• Input material:
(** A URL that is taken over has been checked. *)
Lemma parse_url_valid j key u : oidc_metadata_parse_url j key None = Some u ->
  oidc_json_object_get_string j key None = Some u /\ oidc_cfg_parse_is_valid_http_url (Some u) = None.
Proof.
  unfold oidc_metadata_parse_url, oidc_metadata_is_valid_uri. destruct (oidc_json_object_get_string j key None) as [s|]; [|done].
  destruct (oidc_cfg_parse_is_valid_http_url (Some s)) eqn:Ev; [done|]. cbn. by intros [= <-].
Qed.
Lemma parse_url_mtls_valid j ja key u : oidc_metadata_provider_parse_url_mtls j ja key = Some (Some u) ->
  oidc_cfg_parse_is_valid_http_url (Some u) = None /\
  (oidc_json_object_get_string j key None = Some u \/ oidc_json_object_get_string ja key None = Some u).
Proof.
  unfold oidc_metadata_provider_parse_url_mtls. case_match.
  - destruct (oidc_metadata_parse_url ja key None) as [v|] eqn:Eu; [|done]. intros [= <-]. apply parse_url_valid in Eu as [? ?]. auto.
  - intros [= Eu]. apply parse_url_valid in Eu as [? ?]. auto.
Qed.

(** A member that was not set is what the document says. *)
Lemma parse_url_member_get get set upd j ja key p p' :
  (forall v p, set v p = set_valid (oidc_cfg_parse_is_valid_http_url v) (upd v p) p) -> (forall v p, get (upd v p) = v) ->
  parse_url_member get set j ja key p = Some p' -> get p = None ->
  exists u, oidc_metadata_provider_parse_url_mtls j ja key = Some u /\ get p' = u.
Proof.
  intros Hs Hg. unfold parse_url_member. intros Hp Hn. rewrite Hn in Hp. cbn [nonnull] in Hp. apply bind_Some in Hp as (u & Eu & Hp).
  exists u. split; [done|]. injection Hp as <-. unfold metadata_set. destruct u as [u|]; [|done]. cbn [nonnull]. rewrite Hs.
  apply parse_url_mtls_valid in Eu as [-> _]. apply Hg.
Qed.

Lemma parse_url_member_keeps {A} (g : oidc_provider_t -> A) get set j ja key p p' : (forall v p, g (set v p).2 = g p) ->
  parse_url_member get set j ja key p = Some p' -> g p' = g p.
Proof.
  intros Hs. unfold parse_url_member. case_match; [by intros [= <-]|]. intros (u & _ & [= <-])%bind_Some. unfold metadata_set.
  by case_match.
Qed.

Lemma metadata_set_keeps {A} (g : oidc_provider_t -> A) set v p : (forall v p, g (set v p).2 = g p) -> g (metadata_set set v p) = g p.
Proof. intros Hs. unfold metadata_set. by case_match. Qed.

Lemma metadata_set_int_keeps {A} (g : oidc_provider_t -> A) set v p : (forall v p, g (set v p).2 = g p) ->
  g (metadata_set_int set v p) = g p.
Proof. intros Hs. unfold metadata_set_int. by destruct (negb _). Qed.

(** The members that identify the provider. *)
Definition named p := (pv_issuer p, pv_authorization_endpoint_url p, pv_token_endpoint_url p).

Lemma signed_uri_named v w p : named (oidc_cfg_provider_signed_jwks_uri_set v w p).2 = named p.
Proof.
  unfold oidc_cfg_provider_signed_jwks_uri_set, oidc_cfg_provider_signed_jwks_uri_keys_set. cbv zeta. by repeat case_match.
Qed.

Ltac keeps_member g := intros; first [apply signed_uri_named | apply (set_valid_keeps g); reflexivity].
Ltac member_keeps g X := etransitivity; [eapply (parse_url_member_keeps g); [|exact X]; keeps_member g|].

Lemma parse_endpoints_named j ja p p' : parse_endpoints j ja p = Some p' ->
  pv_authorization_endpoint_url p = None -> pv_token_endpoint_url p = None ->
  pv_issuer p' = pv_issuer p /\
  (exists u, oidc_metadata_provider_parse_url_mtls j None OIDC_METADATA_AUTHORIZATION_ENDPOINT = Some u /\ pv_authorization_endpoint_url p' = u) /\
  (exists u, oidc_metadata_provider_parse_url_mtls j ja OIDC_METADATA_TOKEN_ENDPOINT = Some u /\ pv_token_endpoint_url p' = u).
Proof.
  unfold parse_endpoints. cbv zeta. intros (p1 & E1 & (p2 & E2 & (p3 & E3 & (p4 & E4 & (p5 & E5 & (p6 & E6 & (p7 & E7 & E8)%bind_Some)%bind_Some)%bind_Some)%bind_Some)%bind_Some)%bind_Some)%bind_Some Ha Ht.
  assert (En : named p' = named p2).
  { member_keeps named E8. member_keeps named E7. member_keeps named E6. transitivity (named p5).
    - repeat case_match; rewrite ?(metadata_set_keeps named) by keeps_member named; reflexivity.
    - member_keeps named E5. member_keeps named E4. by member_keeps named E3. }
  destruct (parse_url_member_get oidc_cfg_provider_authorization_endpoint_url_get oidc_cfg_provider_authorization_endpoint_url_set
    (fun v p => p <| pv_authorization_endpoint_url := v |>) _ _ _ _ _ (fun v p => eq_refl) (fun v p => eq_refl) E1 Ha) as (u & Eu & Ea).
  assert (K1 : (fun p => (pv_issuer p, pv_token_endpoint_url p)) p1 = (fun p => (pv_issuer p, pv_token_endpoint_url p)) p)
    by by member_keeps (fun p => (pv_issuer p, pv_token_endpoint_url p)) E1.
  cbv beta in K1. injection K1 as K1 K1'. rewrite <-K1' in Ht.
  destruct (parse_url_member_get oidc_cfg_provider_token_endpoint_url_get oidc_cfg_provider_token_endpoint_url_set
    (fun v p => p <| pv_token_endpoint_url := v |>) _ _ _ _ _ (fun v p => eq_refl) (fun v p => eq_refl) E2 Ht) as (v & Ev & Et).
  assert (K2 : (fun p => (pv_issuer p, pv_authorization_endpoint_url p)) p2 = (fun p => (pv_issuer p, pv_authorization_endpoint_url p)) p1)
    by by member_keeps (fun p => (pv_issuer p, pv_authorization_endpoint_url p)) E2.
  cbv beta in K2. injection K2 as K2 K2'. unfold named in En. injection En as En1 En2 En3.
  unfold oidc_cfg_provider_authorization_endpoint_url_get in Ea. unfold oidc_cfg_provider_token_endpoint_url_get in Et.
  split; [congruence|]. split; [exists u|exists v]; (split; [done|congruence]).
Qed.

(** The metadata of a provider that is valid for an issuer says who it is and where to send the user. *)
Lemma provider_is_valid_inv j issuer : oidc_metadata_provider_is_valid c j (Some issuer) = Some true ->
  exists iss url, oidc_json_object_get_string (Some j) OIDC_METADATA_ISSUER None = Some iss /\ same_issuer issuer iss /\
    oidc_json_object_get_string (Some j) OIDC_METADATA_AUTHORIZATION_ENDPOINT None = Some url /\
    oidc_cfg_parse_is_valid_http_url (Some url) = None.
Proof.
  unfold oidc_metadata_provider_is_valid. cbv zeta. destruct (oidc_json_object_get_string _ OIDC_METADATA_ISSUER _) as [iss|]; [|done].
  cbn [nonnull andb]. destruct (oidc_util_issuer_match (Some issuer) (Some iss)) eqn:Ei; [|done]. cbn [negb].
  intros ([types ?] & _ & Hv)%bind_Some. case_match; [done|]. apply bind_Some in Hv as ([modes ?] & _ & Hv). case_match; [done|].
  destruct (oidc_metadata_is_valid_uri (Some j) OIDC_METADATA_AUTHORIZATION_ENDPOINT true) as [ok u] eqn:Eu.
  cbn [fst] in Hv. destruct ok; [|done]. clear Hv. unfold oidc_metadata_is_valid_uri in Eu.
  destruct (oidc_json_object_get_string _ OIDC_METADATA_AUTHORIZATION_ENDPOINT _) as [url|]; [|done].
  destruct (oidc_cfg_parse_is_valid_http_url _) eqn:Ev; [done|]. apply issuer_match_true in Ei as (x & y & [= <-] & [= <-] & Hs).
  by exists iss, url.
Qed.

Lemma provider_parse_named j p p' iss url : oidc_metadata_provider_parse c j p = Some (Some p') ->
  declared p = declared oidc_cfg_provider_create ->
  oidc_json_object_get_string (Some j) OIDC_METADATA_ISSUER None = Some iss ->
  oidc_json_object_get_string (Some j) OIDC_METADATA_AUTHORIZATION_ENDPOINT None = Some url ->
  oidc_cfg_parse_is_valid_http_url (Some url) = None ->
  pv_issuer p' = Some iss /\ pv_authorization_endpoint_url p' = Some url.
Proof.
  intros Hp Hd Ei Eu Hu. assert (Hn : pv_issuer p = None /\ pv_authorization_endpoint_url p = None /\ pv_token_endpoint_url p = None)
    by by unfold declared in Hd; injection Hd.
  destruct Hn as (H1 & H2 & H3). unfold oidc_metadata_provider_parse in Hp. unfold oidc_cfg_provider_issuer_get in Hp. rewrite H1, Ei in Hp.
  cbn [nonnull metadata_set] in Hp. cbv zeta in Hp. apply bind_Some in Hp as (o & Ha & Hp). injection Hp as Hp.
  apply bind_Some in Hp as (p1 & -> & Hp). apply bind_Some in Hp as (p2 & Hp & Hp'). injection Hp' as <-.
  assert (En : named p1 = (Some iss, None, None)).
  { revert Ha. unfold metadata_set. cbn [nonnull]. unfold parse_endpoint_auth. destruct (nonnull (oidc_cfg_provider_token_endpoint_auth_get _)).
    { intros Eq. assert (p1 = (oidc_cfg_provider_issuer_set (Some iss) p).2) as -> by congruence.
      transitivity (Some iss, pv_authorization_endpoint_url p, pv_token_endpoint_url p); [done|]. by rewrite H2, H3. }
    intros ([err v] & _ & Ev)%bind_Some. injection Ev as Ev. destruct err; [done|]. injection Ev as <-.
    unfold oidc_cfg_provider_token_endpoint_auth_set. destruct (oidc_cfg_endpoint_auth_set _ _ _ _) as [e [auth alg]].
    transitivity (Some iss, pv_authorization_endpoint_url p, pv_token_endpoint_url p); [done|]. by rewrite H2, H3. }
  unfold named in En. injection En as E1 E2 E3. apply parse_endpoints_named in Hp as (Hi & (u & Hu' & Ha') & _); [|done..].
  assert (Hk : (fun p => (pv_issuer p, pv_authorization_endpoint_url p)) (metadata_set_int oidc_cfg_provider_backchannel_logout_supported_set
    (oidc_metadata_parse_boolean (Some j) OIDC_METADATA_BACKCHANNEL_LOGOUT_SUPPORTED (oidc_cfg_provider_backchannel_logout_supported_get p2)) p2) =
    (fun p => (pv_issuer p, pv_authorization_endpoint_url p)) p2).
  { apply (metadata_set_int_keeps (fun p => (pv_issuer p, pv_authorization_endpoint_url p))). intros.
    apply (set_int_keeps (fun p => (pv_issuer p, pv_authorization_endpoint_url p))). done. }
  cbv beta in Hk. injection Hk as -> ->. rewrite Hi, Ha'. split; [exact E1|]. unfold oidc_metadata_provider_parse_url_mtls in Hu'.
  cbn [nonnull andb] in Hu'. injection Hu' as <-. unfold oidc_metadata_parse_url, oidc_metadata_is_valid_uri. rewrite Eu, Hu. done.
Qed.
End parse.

• Exercise goal: The response is the exact set of lines from the one holding "cbv beta in Hk." through the last line of the material.

• Solved exercise:
  cbv beta in Hk. injection Hk as -> ->. rewrite Hi, Ha'. split; [exact E1|]. unfold oidc_metadata_provider_parse_url_mtls in Hu'.
  cbn [nonnull andb] in Hu'. injection Hu' as <-. unfold oidc_metadata_parse_url, oidc_metadata_is_valid_uri. rewrite Eu, Hu. done.
Qed.
End parse.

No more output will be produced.